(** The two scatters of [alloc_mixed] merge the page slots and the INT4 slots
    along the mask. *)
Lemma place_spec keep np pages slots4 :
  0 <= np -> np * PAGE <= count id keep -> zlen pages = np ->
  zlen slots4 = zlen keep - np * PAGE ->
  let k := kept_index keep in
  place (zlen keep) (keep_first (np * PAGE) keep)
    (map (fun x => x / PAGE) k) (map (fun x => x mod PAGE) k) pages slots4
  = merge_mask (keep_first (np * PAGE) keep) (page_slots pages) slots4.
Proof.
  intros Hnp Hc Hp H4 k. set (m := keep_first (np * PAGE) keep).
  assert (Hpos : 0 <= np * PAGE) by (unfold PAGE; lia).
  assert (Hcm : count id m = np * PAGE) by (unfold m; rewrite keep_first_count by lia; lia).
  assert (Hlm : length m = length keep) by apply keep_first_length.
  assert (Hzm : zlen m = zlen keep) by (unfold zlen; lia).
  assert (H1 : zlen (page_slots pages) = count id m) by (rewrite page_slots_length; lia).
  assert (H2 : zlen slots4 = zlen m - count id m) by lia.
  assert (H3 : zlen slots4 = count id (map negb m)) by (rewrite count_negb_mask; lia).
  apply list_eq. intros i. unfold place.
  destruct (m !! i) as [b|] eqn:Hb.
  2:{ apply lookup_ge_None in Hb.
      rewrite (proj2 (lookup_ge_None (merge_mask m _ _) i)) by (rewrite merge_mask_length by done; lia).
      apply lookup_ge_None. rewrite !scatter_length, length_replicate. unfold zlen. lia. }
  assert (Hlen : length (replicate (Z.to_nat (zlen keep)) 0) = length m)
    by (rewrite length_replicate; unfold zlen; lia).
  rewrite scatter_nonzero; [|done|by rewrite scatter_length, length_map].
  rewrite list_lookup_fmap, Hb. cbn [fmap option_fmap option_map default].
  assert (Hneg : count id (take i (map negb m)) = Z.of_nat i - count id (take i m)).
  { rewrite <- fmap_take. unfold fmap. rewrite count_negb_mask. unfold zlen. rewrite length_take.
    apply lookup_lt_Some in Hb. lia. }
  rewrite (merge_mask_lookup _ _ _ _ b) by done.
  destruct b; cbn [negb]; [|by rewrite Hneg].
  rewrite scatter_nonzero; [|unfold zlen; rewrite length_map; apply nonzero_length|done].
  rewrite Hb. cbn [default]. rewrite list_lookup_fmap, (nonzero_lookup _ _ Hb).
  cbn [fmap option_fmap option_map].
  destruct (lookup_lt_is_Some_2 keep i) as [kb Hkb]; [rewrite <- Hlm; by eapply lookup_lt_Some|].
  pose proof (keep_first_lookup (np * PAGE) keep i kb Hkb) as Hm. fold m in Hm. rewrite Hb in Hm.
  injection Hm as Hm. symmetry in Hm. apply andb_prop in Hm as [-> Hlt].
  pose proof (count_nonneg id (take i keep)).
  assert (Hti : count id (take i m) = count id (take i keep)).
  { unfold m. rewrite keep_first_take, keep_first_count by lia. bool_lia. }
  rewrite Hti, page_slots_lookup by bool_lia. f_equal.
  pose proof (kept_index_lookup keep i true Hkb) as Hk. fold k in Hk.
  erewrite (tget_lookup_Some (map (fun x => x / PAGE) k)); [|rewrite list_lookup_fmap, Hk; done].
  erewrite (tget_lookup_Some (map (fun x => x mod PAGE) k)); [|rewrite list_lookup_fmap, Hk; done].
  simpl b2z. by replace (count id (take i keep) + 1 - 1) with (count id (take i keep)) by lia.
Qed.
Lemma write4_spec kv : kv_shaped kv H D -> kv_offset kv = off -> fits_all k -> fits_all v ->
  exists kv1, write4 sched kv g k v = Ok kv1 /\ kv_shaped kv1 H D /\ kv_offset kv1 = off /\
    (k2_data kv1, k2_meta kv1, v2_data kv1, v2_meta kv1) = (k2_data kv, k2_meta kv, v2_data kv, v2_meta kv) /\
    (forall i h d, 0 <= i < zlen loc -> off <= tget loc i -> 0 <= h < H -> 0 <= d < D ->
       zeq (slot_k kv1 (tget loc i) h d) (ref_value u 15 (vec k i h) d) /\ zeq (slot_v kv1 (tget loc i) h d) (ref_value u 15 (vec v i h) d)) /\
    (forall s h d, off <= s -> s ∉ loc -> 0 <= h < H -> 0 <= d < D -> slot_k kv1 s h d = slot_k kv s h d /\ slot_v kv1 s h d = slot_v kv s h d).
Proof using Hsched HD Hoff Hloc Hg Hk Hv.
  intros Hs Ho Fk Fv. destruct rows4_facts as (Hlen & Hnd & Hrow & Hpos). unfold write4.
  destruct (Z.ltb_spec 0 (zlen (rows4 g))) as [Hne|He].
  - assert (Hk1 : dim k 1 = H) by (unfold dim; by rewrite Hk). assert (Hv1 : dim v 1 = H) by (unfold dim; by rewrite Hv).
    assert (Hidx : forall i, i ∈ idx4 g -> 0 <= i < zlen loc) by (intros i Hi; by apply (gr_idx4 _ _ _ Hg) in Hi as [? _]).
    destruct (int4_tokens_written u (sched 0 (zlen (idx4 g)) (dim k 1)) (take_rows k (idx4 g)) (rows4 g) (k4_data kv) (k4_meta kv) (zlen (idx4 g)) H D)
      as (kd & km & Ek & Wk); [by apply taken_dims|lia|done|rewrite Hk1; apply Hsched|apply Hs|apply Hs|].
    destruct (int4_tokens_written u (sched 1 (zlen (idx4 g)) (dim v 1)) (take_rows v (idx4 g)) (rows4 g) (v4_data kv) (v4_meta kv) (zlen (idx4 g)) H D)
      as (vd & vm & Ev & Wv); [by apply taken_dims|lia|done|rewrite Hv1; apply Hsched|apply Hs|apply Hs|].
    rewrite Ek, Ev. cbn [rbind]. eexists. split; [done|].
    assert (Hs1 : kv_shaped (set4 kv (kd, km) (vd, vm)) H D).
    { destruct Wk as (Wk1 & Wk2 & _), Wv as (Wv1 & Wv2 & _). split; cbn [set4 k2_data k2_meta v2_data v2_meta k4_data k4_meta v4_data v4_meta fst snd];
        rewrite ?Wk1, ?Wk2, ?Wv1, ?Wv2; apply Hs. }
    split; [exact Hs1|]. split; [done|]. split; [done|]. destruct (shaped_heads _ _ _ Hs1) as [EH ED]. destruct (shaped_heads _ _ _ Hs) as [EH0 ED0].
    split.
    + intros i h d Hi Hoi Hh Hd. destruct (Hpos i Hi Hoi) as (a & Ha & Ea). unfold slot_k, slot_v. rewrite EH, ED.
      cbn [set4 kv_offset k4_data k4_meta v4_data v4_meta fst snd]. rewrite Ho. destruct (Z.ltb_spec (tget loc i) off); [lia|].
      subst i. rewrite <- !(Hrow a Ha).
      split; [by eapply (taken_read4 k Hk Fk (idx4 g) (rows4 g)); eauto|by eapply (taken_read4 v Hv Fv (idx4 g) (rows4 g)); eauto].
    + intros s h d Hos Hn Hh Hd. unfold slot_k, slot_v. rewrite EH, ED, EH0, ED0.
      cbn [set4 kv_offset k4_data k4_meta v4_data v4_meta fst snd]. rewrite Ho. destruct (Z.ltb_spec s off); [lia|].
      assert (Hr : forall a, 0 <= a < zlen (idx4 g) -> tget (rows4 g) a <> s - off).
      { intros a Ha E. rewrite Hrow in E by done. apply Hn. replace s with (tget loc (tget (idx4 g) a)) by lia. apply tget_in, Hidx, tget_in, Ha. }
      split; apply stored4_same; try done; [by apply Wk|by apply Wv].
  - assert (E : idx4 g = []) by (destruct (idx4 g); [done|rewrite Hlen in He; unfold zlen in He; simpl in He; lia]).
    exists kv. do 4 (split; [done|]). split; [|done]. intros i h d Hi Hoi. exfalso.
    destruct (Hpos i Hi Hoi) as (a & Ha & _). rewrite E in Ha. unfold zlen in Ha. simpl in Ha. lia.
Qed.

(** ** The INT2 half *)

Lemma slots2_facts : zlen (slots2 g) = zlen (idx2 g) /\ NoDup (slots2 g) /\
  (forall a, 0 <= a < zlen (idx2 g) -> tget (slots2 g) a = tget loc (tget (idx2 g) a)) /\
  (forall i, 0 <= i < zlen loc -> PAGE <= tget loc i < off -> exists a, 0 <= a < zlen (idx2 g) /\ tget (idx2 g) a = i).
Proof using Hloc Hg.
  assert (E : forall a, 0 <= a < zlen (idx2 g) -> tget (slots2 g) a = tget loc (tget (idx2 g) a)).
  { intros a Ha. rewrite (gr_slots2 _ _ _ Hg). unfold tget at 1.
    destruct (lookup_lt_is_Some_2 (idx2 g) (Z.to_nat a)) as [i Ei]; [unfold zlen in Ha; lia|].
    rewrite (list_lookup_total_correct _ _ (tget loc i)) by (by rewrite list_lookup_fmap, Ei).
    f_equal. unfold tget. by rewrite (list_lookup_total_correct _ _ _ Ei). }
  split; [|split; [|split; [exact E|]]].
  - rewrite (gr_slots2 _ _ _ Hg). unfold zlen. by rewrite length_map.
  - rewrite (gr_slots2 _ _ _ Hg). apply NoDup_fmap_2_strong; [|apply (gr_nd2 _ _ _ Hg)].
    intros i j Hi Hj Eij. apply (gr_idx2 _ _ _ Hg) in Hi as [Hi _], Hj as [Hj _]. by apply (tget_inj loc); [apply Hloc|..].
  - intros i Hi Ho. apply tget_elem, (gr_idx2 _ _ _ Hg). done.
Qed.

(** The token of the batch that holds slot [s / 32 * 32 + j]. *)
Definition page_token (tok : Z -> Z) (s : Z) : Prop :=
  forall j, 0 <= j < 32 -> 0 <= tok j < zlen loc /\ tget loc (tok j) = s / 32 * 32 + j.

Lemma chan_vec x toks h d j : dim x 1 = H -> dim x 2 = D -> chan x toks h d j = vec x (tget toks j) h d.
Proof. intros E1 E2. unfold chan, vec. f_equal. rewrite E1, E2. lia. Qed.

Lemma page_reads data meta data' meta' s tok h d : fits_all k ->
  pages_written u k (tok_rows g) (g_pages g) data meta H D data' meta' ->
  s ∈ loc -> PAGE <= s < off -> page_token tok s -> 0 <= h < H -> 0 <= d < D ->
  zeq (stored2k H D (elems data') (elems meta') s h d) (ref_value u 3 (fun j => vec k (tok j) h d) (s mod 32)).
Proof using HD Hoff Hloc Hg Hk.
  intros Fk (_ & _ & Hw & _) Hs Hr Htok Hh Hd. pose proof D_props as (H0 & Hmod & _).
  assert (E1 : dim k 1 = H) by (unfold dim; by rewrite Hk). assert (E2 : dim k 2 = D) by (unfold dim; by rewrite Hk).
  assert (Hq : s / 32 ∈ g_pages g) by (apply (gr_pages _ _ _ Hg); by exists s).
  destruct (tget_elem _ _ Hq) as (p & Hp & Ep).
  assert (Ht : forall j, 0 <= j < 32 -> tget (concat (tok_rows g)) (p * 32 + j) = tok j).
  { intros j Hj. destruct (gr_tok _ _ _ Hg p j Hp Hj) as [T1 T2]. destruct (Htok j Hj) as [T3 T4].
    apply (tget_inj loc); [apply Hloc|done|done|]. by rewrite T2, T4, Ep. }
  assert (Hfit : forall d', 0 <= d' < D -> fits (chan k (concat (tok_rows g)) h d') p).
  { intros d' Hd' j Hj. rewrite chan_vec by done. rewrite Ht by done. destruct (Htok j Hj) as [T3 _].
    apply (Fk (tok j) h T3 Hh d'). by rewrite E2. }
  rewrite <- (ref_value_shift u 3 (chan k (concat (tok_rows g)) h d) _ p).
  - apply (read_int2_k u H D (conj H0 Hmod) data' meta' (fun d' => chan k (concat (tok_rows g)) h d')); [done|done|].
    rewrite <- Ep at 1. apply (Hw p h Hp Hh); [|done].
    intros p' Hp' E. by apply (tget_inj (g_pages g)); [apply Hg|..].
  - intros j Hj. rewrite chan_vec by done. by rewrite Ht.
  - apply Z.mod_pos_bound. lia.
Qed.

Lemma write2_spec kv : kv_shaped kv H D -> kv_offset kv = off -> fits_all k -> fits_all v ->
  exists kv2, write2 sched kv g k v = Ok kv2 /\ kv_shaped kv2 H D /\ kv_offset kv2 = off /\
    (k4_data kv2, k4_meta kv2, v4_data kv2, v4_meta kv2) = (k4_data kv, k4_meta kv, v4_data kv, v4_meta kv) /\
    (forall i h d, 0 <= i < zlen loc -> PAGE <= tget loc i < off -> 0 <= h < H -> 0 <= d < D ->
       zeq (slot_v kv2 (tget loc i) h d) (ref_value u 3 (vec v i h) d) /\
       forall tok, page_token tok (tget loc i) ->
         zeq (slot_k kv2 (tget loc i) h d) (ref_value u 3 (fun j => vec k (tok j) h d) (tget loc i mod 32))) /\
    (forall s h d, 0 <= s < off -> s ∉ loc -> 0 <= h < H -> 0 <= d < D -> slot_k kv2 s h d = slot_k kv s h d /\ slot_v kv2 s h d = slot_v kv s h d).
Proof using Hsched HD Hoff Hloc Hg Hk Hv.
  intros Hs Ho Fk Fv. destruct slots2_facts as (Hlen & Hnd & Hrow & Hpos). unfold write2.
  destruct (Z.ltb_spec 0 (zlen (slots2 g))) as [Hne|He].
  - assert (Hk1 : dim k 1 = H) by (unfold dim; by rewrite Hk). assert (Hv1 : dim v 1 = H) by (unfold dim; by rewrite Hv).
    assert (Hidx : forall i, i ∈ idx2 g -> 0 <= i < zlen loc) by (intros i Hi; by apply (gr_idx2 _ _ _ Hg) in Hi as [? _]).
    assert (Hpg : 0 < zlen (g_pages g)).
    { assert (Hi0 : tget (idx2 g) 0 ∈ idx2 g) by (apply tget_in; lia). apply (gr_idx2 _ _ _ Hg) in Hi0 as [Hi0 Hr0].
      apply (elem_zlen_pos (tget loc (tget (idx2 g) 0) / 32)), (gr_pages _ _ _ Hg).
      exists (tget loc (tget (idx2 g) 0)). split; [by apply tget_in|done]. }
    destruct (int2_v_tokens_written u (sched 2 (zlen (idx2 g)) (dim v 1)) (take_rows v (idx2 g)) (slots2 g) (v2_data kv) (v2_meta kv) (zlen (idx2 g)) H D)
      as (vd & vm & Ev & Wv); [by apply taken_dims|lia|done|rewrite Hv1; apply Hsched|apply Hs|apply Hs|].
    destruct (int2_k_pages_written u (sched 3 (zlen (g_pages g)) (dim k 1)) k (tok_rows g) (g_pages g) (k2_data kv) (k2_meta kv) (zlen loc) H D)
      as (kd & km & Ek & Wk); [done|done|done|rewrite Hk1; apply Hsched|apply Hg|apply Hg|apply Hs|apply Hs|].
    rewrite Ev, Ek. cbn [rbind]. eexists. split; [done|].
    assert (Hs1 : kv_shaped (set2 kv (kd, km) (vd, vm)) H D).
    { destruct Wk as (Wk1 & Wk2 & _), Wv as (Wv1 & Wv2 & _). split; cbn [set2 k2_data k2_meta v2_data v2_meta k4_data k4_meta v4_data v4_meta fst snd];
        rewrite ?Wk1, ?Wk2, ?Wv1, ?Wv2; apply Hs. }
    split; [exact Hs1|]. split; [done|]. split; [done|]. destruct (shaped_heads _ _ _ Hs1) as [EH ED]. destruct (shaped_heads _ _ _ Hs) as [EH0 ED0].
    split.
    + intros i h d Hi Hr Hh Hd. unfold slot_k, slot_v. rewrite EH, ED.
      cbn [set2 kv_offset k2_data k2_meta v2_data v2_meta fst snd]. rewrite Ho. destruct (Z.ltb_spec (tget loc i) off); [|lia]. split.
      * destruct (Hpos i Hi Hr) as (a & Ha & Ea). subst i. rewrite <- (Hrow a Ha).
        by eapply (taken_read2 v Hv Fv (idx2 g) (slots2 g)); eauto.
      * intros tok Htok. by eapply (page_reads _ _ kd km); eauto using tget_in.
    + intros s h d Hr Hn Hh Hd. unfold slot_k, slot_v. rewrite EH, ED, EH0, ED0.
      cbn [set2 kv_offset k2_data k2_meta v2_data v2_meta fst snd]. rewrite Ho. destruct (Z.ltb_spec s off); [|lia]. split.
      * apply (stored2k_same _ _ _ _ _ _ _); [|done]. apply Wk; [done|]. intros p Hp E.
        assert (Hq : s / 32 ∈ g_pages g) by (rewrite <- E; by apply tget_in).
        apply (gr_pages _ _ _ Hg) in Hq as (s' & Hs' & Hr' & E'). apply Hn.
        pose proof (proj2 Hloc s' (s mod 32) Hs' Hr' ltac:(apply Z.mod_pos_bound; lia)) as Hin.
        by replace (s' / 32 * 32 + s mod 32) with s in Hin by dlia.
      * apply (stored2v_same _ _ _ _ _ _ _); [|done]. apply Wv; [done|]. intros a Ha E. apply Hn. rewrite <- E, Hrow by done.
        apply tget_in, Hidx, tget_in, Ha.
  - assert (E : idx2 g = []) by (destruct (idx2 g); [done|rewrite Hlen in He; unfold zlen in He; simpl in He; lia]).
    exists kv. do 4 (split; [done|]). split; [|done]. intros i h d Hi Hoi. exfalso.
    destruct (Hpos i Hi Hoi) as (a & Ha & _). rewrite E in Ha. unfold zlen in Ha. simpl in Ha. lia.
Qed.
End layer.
....................
◆ **Exercise aim**
The lines above, starting at the one with "zeq (slot_v kv2" and ending at the one with "intros Hs Ho Fk Fv. destruct slots2_facts", are the only ones to return, exactly as written.

◆ **Response**
       zeq (slot_v kv2 (tget loc i) h d) (ref_value u 3 (vec v i h) d) /\
       forall tok, page_token tok (tget loc i) ->
         zeq (slot_k kv2 (tget loc i) h d) (ref_value u 3 (fun j => vec k (tok j) h d) (tget loc i mod 32))) /\
    (forall s h d, 0 <= s < off -> s ∉ loc -> 0 <= h < H -> 0 <= d < D -> slot_k kv2 s h d = slot_k kv s h d /\ slot_v kv2 s h d = slot_v kv s h d).
Proof using Hsched HD Hoff Hloc Hg Hk Hv.
  intros Hs Ho Fk Fv. destruct slots2_facts as (Hlen & Hnd & Hrow & Hpos). unfold write2.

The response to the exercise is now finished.